Bella was awarded her PhD in Sociology of Knowledge at Edinburgh University in 2004. Her central research interests are spiritual care and wellbeing, the experiences of people living with chronic and/or life-limiting illnesses, and the social construction of knowledge. She is currently Principal Research Fellow in the Marie Curie Palliative Care Research Department at UCL, and co-chair of the EAPC Spiritual Care Reference Group. Bella has worked in multiple research organisations, on a broad range of collaborative qualitative or mixed methods studies, including developing PROM tools, and exploring people’s experiences with chronic fatigue, arthritis, advanced multiple sclerosis, liver conditions, and with sedative medication and palliative chemotherapy. She was co-PI 2002-17 on an international study to develop and validate a measure of spiritual wellbeing for people receiving palliative care for cancer. The final measure, the EORTC QLQ-SWB32, was validated with 451 participants in 14 countries and 10 languages, and has since been validated in another seven languages, and with people living with non-palliative cancer conditions.

Research Projects:

Bella is a social scientist (trained as an anthropologist/sociologist) conducting research into palliative care, using qualitative and mixed methods methodologies.

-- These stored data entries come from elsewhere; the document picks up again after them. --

Definition set_static (static_base : option Url) (e : AdvertisedEndpoint) : AdvertisedEndpoint :=
  if ep_poisoned e then e else mkEndpoint false static_base (ep_dynamic e).

Definition current (e : AdvertisedEndpoint) : option Url :=
  if ep_poisoned e then None
  else match ep_dynamic e with
       | o :: _ => Some (ob_base o)
       | [] => ep_static e
       end.

Definition last_observed (e : AdvertisedEndpoint) : option ObservedBase :=
  if ep_poisoned e then None else head (ep_dynamic e).

(** [observe], with the clock reading of [now_epoch]. *)
Definition observe (now : Z) (base : Url) (e : AdvertisedEndpoint) : bool * AdvertisedEndpoint :=
  if ep_poisoned e then (false, e)
  else
    let insert (_ : unit) :=
      let dynamic := filter (fun o => ob_base o <> base) (ep_dynamic e) in
      let dynamic := mkObserved base now :: dynamic in
      (true, mkEndpoint false (ep_static e) (take MAX_DYNAMIC_HISTORY dynamic)) in
    match ep_dynamic e with
    | front :: rest =>
        if decide (ob_base front = base)
        then (false, mkEndpoint false (ep_static e) (mkObserved (ob_base front) now :: rest))
        else insert tt
    | [] => insert tt
    end.

Definition forget_dynamic (e : AdvertisedEndpoint) : AdvertisedEndpoint :=
  if ep_poisoned e then e else mkEndpoint false (ep_static e) [].

Definition recent (e : AdvertisedEndpoint) : list Url :=
  if ep_poisoned e then []
  else
    let bases := map ob_base (ep_dynamic e) in
    match ep_static e with
    | Some s => if decide (s ∈ bases) then bases else bases ++ [s]
    | None => bases
    end.

(** ** What the writers can reach *)

Inductive ep_op : Type :=
| OpSetStatic (base : option Url)
| OpObserve (now : Z) (base : Url)
| OpForget.

Definition ep_apply (op : ep_op) (e : AdvertisedEndpoint) : AdvertisedEndpoint :=
  match op with
  | OpSetStatic s => set_static s e
  | OpObserve now b => (observe now b e).2
  | OpForget => forget_dynamic e
  end.

Definition ep_run (static : option Url) (ops : list ep_op) : AdvertisedEndpoint :=
  fold_left (fun e op => ep_apply op e) ops (ep_new static).

(** Reachable states: any sequence of the three writers from [new]. *)
Inductive ep_reachable : AdvertisedEndpoint -> Prop :=
| reach_new s : ep_reachable (ep_new s)
| reach_op op e : ep_reachable e -> ep_reachable (ep_apply op e).

(** ** The abstract history *)

(** Each URL once, at its most recent position. *)
Fixpoint most_recent (h : list Url) : list Url :=
  match h with
  | [] => []
  | u :: h' => u :: filter (fun v => v <> u) (most_recent h')
  end.

(** The observations since the last [forget_dynamic], most recent first. *)
Definition observed_since (ops : list ep_op) : list Url :=
  fold_left
    (fun h op => match op with
                 | OpObserve _ b => b :: h
                 | OpForget => []
                 | OpSetStatic _ => h
                 end) ops [].

Lemma map_base_filter (base : Url) (l : list ObservedBase) :
  map ob_base (filter (fun o => ob_base o <> base) l)
  = filter (fun v => v <> base) (map ob_base l).
Proof.
  induction l as [|o l IH]; [done|]. simpl. rewrite !filter_cons.
  repeat case_decide; simpl; congruence.
Qed.

(** Truncating before or after dropping one URL makes no difference once its
    slot is taken by the new front. *)
Lemma take_filter_take (u : Url) n (l : list Url) :
  NoDup l ->
  take n (filter (fun v => v <> u) (take (S n) l)) = take n (filter (fun v => v <> u) l).
Proof.
  intros Hnd. revert n. induction Hnd as [|v l Hv Hnd IH]; intros n; [done|].
  destruct n as [|n]; [done|]. change (take (S (S n)) (v :: l)) with (v :: take (S n) l).
  rewrite !filter_cons. destruct (decide (v <> u)) as [Hvu|Hvu].
  - simpl. f_equal. apply IH.
  - assert (u ∉ l) as Hu by (apply dec_stable in Hvu; congruence).
    assert (forall l' : list Url, (forall w, w ∈ l' -> w ∈ l) -> filter (fun v => v <> u) l' = l') as Hid.
    { intros l' Hl'. apply list_filter_id. apply Forall_forall.
      intros w Hw ->. by apply Hu, Hl'. }
    rewrite !Hid; [|done|]; [by rewrite take_take, Nat.min_id|].
    intros w Hw. by eapply elem_of_take_weaken.
Qed.

Lemma most_recent_elem h u : u ∈ most_recent h <-> u ∈ h.
Proof.
  induction h as [|v h IH]; simpl; [done|].
  rewrite !elem_of_cons, list_elem_of_filter, IH.
  destruct (decide (u = v)); naive_solver.
Qed.

Lemma most_recent_NoDup h : NoDup (most_recent h).
Proof.
  induction h as [|v h IH]; simpl; constructor.
  - rewrite list_elem_of_filter. naive_solver.
  - by apply NoDup_filter.
Qed.

(** One observation, on the histories. *)
Lemma observe_history now base e h :
  ep_poisoned e = false ->
  map ob_base (ep_dynamic e) = take MAX_DYNAMIC_HISTORY (most_recent h) ->
  map ob_base (ep_dynamic (observe now base e).2)
  = take MAX_DYNAMIC_HISTORY (most_recent (base :: h)).
Proof.
  intros Hp Hh. unfold observe. rewrite Hp.
  assert (map ob_base (take MAX_DYNAMIC_HISTORY
            (mkObserved base now :: filter (fun o => ob_base o <> base) (ep_dynamic e)))
          = take MAX_DYNAMIC_HISTORY (most_recent (base :: h))) as Hins.
  { rewrite <- firstn_map. simpl. rewrite map_base_filter, Hh. f_equal.
    apply (take_filter_take base 3), most_recent_NoDup. }
  destruct (ep_dynamic e) as [|front rest] eqn:Ed; [exact Hins|].
  destruct (decide (ob_base front = base)) as [Hfront|]; [|exact Hins].
  rewrite <- Hins. simpl. rewrite filter_cons, decide_False by tauto.
  simpl in Hh. destruct (most_recent h) as [|u l] eqn:Em; [done|].
  injection Hh as Hu Hrest. subst. simpl. f_equal.
  rewrite <- firstn_map, map_base_filter.
  assert (NoDup (ob_base front :: l)) as Hnd by (rewrite <- Em; apply most_recent_NoDup).
  apply NoDup_cons in Hnd as [Hnin _].
  rewrite list_filter_id.
  - rewrite Hrest. by rewrite take_take.
  - apply Forall_forall. intros v Hv ->. rewrite Hrest in Hv.
    apply Hnin. by eapply elem_of_take_weaken.
Qed.

Lemma ep_run_snoc s ops op : ep_run s (ops ++ [op]) = ep_apply op (ep_run s ops).
Proof. unfold ep_run. by rewrite fold_left_app. Qed.

Lemma ep_run_not_poisoned s ops : ep_poisoned (ep_run s ops) = false.
Proof.
  induction ops as [|op ops IH] using rev_ind; [done|].
  rewrite ep_run_snoc. destruct op; simpl;
    unfold set_static, observe, forget_dynamic; rewrite IH; simpl; try done.
  destruct (ep_dynamic _) as [|o l]; [done|]. by case_decide.
Qed.

Lemma ep_run_history s ops :
  map ob_base (ep_dynamic (ep_run s ops)) =
  take MAX_DYNAMIC_HISTORY (most_recent (observed_since ops)).
Proof.
  induction ops as [|op ops IH] using rev_ind; [done|].
  pose proof (ep_run_not_poisoned s ops) as Hp.
  rewrite ep_run_snoc. unfold observed_since. rewrite fold_left_app. simpl.
  fold (observed_since ops). destruct op as [st|now b|]; simpl.
  - unfold set_static. by rewrite Hp.
  - by apply observe_history.
  - unfold forget_dynamic. by rewrite Hp.
Qed.

Lemma ep_reachable_run e : ep_reachable e -> exists s ops, e = ep_run s ops.
Proof.
  induction 1 as [s|op e _ (s & ops & ->)]; [by exists s, []|].
  exists s, (ops ++ [op]). by rewrite ep_run_snoc.
Qed.

Record ep_ok (e : AdvertisedEndpoint) : Prop := {
  ok_lock : ep_poisoned e = false;
  ok_bound : length (ep_dynamic e) <= MAX_DYNAMIC_HISTORY;
  ok_nodup : NoDup (map ob_base (ep_dynamic e))
}.

Lemma ep_reachable_ok e : ep_reachable e -> ep_ok e.
Proof.
  intros (s & ops & ->)%ep_reachable_run. split.
  - apply ep_run_not_poisoned.
  - rewrite <- (length_map ob_base), ep_run_history, length_take. lia.
  - rewrite ep_run_history.
    eapply sublist_NoDup; [apply most_recent_NoDup|apply sublist_take].
Qed.

Lemma recent_spec e :
  ep_ok e -> head (recent e) = current e /\ NoDup (recent e) /\
             length (recent e) <= S MAX_DYNAMIC_HISTORY.
Proof.
  intros [Hp Hb Hnd]. unfold recent, current. rewrite Hp.
  destruct (ep_static e) as [s|]; [case_decide as Hs|].
  - split_and!; [|done|rewrite length_map; lia].
    destruct (ep_dynamic e); [set_solver|done].
  - split_and!.
    + by destruct (ep_dynamic e).
    + apply NoDup_app. split_and!; [done|set_solver|apply NoDup_singleton].
    + rewrite length_app, length_map. simpl. lia.
  - split_and!; [|done|rewrite length_map; lia]. by destruct (ep_dynamic e).
Qed.

End Endpoint.

(** ** A concrete URL library, for the witnesses *)

(** URLs as their own text, every text accepted, its segments what lies
    between slashes. *)
Definition text_urls : UrlLib := {|
  Url := bytes;
  ParseError := unit;
  url_parse := Ok;
  url_as_str := fun u => u;
  url_path_segments := fun u => Some (split_byte "/"%byte u)
|}.

Lemma text_urls_laws : UrlLaws text_urls.
Proof. by split. Qed.

(** ** Properties *)

(** C39: refinement.  Whatever sequence of configuration changes, observations
    and forgets has run, the stored history is the last four distinct
    addresses observed since the last forget, most recent first. *)
Theorem endpoint_history_refines `{U : UrlLib} s ops :
  map ob_base (ep_dynamic (ep_run s ops)) =
  take MAX_DYNAMIC_HISTORY (most_recent (observed_since ops)).
Proof. apply ep_run_history. Qed.

(** Invariant of every reachable endpoint.  The list of bases to announce
    on starts with the current one, repeats none and has at most five, and the
    lock is never poisoned. *)
Theorem endpoint_recent_invariant `{U : UrlLib} e :
  ep_reachable e ->
  ep_poisoned e = false /\ head (recent e) = current e /\
  NoDup (recent e) /\ length (recent e) <= S MAX_DYNAMIC_HISTORY.
Proof.
  intros H%ep_reachable_ok. split; [apply H|]. by apply recent_spec.
Qed.

Definition sample_endpoint : @AdvertisedEndpoint text_urls :=
  @ep_apply text_urls (@OpObserve text_urls 7 (bs "http://b"))
    (@ep_new text_urls (Some (bs "http://a"))).

Lemma endpoint_recent_invariant_witness :
  @recent text_urls sample_endpoint = [bs "http://b"; bs "http://a"] /\
  head (@recent text_urls sample_endpoint) = @current text_urls sample_endpoint.
Proof.
  split; [reflexivity|].
  apply (@endpoint_recent_invariant text_urls sample_endpoint).
  apply reach_op, reach_new.
Defined.

(** An observation takes effect.  After [observe] the observed base is the
    current one, with the time it was seen; the answer is [true] exactly when
    it was not already the latest observation; and the configured base is
    untouched. *)
Theorem observe_takes_effect `{U : UrlLib} e now base :
  ep_reachable e ->
  current (observe now base e).2 = Some base /\
  last_observed (observe now base e).2 = Some (mkObserved base now) /\
  ((observe now base e).1 = true <-> (ob_base <$> last_observed e) <> Some base) /\
  ep_static (observe now base e).2 = ep_static e.
Proof.
  intros Hr. destruct (ep_reachable_ok e Hr) as [Hp _ _].
  unfold current, last_observed, observe. rewrite Hp.
  destruct (ep_dynamic e) as [|front rest]; simpl; [naive_solver|].
  case_decide as Hf; simpl; [subst; naive_solver|].
  split_and!; try done. split; [intros _|done]. congruence.
Qed.
(* ===== verification/Announce.v ===== *)
(** * The tracker protocol (crates/sharerr-torrent/src/announce.rs)

    Parsing an announce query, the swarms the tracker keeps, and the bencoded
    responses.  [Instant]s are nanoseconds on a monotonic clock; the swarms are
    finite maps, and what the source reads by iterating a [HashMap] goes
    through [hm_iter], an order the standard library leaves open. *)

From S2P Require Import Prelude RustStd BTreeMap Bencode Net Endpoint.

(** ** Third-party decoders *)

(** [percent_encoding::percent_decode] and [hex::decode_to_slice]. *)
Class Decoders : Type := {
  pct_decode : bytes -> bytes;
  hex_decode : bytes -> option bytes
}.

(** The documented behaviour of percent decoding: [%] and two hex digits stand
    for a byte, every other byte for itself. *)
Class PercentLaws (D : Decoders) : Prop := {
  pct_nil : pct_decode [] = [];
  pct_plain : forall b s, b <> "%"%byte -> pct_decode (b :: s) = b :: pct_decode s;
  pct_hex : forall h l x y s, to_digit 16 h = Some x -> to_digit 16 l = Some y ->
    pct_decode ("%"%byte :: h :: l :: s) = byte_of (16 * x + y) :: pct_decode s
}.

(** ** Constants *)

(** Nanoseconds in a second. *)
Definition SEC : Z := 1000000000.
Definition INTERVAL : Z := 1800.
Definition MIN_INTERVAL : Z := 900.
Definition PEER_TTL : Z := (INTERVAL * 2 + 60) * SEC.
Definition MAX_NUMWANT : N := 50.
Definition HASH_LEN : nat := 20.
Lemma drop_while_spec {A : Type} (p : A -> bool) (l : list A) :
  exists a, l = a ++ drop_while p l /\ Forall (fun x => p x = true) a /\
    forall x t, drop_while p l = x :: t -> p x = false.
Proof.
  induction l as [|y l (a & Hl & Ha & Hh)]; [by exists []|]. cbn [drop_while].
  destruct (p y) eqn:Hy.
  - exists (y :: a). cbn. rewrite <- Hl. by repeat constructor.
  - exists []. split; [done|]. split; [constructor|]. intros x t [= <- <-]. done.
Qed.

(** What trimming leaves is in the middle, and starts and ends with an element
    that was not to be trimmed. *)
Lemma trim_list_spec {A : Type} (p : A -> bool) (l : list A) :
  exists a b, l = a ++ trim_list p l ++ b /\
    Forall (fun x => p x = true) a /\ Forall (fun x => p x = true) b /\
    (forall x t, trim_list p l = x :: t -> p x = false).
Proof.
  destruct (drop_while_spec p l) as (a & Hl & Ha & Hh).
  destruct (drop_while_spec p (reverse (drop_while p l))) as (b & Hr & Hb & _).
  apply (f_equal reverse) in Hr. rewrite reverse_involutive, reverse_app in Hr.
  fold (trim_list p l) in Hr. exists a, (reverse b). rewrite <- Hr. split_and!; [done|done| |].
  - by apply Forall_reverse.
  - intros x t Ht. eapply Hh. rewrite Hr, Ht. done.
Qed.

Lemma trim_list_all {A : Type} (p : A -> bool) (l : list A) :
  Forall (fun x => p x = true) l -> trim_list p l = [].
Proof.
  intros Hl. unfold trim_list. induction Hl as [|x l Hx Hl IH]; [done|].
  cbn [drop_while]. by rewrite Hx.
Qed.

Lemma omap_app_cons {A B : Type} (f : A -> option B) (l : list A) before x after :
  omap f l = before ++ x :: after ->
  exists l1 y l2, l = l1 ++ y :: l2 /\ f y = Some x /\ omap f l1 = before /\ omap f l2 = after.
Proof.
  revert before. induction l as [|z l IH]; intros before; [by destruct before|].
  cbn. destruct (f z) as [w|] eqn:Hz.
  - destruct before as [|b before]; cbn; intros [= <- Hl].
    + exists [], z, l. by rewrite Hl.
    + destruct (IH before Hl) as (l1 & y & l2 & -> & Hy & <- & <-).
      exists (z :: l1), y, l2. cbn. by rewrite Hz.
  - intros Hl. destruct (IH before Hl) as (l1 & y & l2 & -> & Hy & <- & <-).
    exists (z :: l1), y, l2. cbn. by rewrite Hz.
Qed.

Lemma Forall_omap_iff {A B : Type} (f : A -> option B) (P : B -> Prop) (l : list A) :
  Forall P (omap f l) <-> Forall (fun x => forall y, f x = Some y -> P y) l.
Proof.
  induction l as [|x l IH]; [split; constructor|]. cbn.
  destruct (f x) as [y|] eqn:Hx; rewrite ?Forall_cons, IH; naive_solver.
Qed.

(** ** Splitting text of plain words *)

Lemma split_on_nonempty {A : Type} (p : A -> bool) l : split_on p l <> [].
Proof. destruct l as [|x l]; cbn; [done|]. destruct (p x); [done|]. by destruct (split_on p l). Qed.

Lemma split_on_app {A : Type} (p : A -> bool) a x b :
  p x = true -> split_on p (a ++ x :: b) = split_on p a ++ split_on p b.
Proof.
  intros Hx. induction a as [|y a IH]; cbn.
  - by rewrite Hx.
  - destruct (p y); [by rewrite IH|]. rewrite IH.
    by destruct (split_on p a) eqn:Ha; [apply split_on_nonempty in Ha|].
Qed.

Lemma split_on_none {A : Type} (p : A -> bool) l :
  Forall (fun x => p x = false) l -> split_on p l = [l].
Proof. induction 1 as [|x l Hx Hl IH]; [done|]. cbn. by rewrite Hx, IH. Qed.

Lemma trim_list_id {A : Type} (p : A -> bool) l :
  (forall x, head l = Some x -> p x = false) -> (forall x, last l = Some x -> p x = false) ->
  trim_list p l = l.
Proof.
  intros Hh Hl. unfold trim_list.
  assert (drop_while p l = l) as ->.
  { destruct l as [|x l]; [done|]. cbn. by rewrite (Hh x). }
  destruct (reverse l) as [|y r] eqn:Hr; cbn [drop_while].
  - apply (f_equal reverse) in Hr. by rewrite reverse_involutive in Hr.
  - assert (l = reverse r ++ [y]) as Hlr
      by (rewrite <- (reverse_involutive l), Hr; apply reverse_cons).
    rewrite Hl; [by rewrite reverse_cons|]. by rewrite Hlr, last_snoc.
Qed.

(** An ASCII byte that is no whitespace. *)
Definition is_graphic (b : byte) : bool := is_ascii b && negb (is_whitespace [b]).

Lemma is_graphic_ascii b : is_graphic b = true -> is_ascii b = true.
Proof. by intros [? _]%andb_true_iff. Qed.

Lemma is_graphic_ws b : is_graphic b = true -> is_whitespace [b] = false.
Proof. by intros [_ ?%negb_true_iff]%andb_true_iff. Qed.

(** A word: not empty, and graphic. *)
Definition is_word (w : bytes) : Prop := w <> [] /\ Forall (fun b => is_graphic b = true) w.

Lemma join_ascii sp ws :
  is_ascii sp = true -> Forall (Forall (fun b => is_ascii b = true)) ws ->
  Forall (fun b => is_ascii b = true) (join [sp] ws).
Proof.
  intros Hsp. induction 1 as [|w ws Hw Hws IH]; [constructor|].
  destruct ws as [|w' ws]; [done|]. cbn [join]. rewrite !Forall_app. by repeat split; [|repeat constructor|].
Qed.

Lemma words_ascii ws : Forall is_word ws -> Forall (Forall (fun b => is_ascii b = true)) ws.
Proof.
  intros H. eapply Forall_impl; [exact H|]. intros w [_ Hw].
  eapply Forall_impl; [exact Hw|]. apply is_graphic_ascii.
Qed.

Lemma map_join {A : Type} (f : byte -> A) sp ws :
  map f (join [sp] ws) =
  match ws with [] => [] | w :: ws => map f w ++ flat_map (fun w => f sp :: map f w) ws end.
Proof.
  destruct ws as [|w ws]; [done|]. revert w. induction ws as [|w' ws IH]; intros w.
  - cbn. by rewrite app_nil_r.
  - change (join [sp] (w :: w' :: ws)) with (w ++ [sp] ++ join [sp] (w' :: ws)).
    rewrite !map_app, IH. done.
Qed.

(** Splitting a text of words at the separators between them. *)
Lemma str_split_join (p : char -> bool) sp ws :
  p [sp] = true -> is_ascii sp = true -> ws <> [] ->
  Forall (Forall (fun b => is_ascii b = true /\ p [b] = false)) ws ->
  str_split p (join [sp] ws) = ws.
Proof.
  intros Hp Hsp Hne Hws. unfold str_split. rewrite chars_ascii.
  2:{ apply join_ascii; [done|]. eapply Forall_impl; [exact Hws|]. intros w Hw.
      eapply Forall_impl; [exact Hw|]. by intros b [? _]. }
  rewrite map_join. destruct ws as [|w ws]; [done|]. clear Hne.
  apply Forall_cons in Hws as [Hw Hws]. revert w Hw.
  induction Hws as [|w' ws Hw' Hws IH]; intros w Hw; cbn [flat_map].
  - rewrite app_nil_r, split_on_none by (apply Forall_fmap; eapply Forall_impl; [exact Hw|]; by intros b [_ ?]).
    cbn. by rewrite concat_singletons.
  - rewrite <- app_comm_cons, split_on_app by done.
    rewrite split_on_none by (apply Forall_fmap; eapply Forall_impl; [exact Hw|]; by intros b [_ ?]).
    cbn [app map]. rewrite concat_singletons. f_equal. by apply IH.
Qed.

Lemma list_filter_nonempty ws : Forall is_word ws -> filter (fun t => is_nonempty t) ws = ws.
Proof. intros H. apply list_filter_id. eapply Forall_impl; [exact H|]. intros [|b w] [? _]; done. Qed.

Her main research interest is spiritual care and spiritual wellbeing, particularly from an international and intranational diversity perspective, and with linguistic and discourse analysis understandings, especially the use of metaphor (she studied Spanish as a minor subject as an undergraduate, and taught English as a foreign language for five years prior to beginning postgraduate study). Bella also has interests and research involvement and experience in the use of sedation in palliative care, prognosis of end of life, quality of life, and measure development. Bella has previously conducted research into areas such as the experiences of people living with advanced multiple sclerosis, women's experiences of conducting art when living with chronic illness, and women's experiences of decision-making around palliative chemotherapy.

Teaching:

Bella is currently supervising two first year doctoral students, one exploring spiritual care and the use of the EORTC QLQ-SWB32 measure of spiritual wellbeing with palliative care patients from minority ethnic communities in London, the other conducting work to develop a core outcome set for research into accuracy of end-of-life prognoses for palliative care patients, staff and researchers.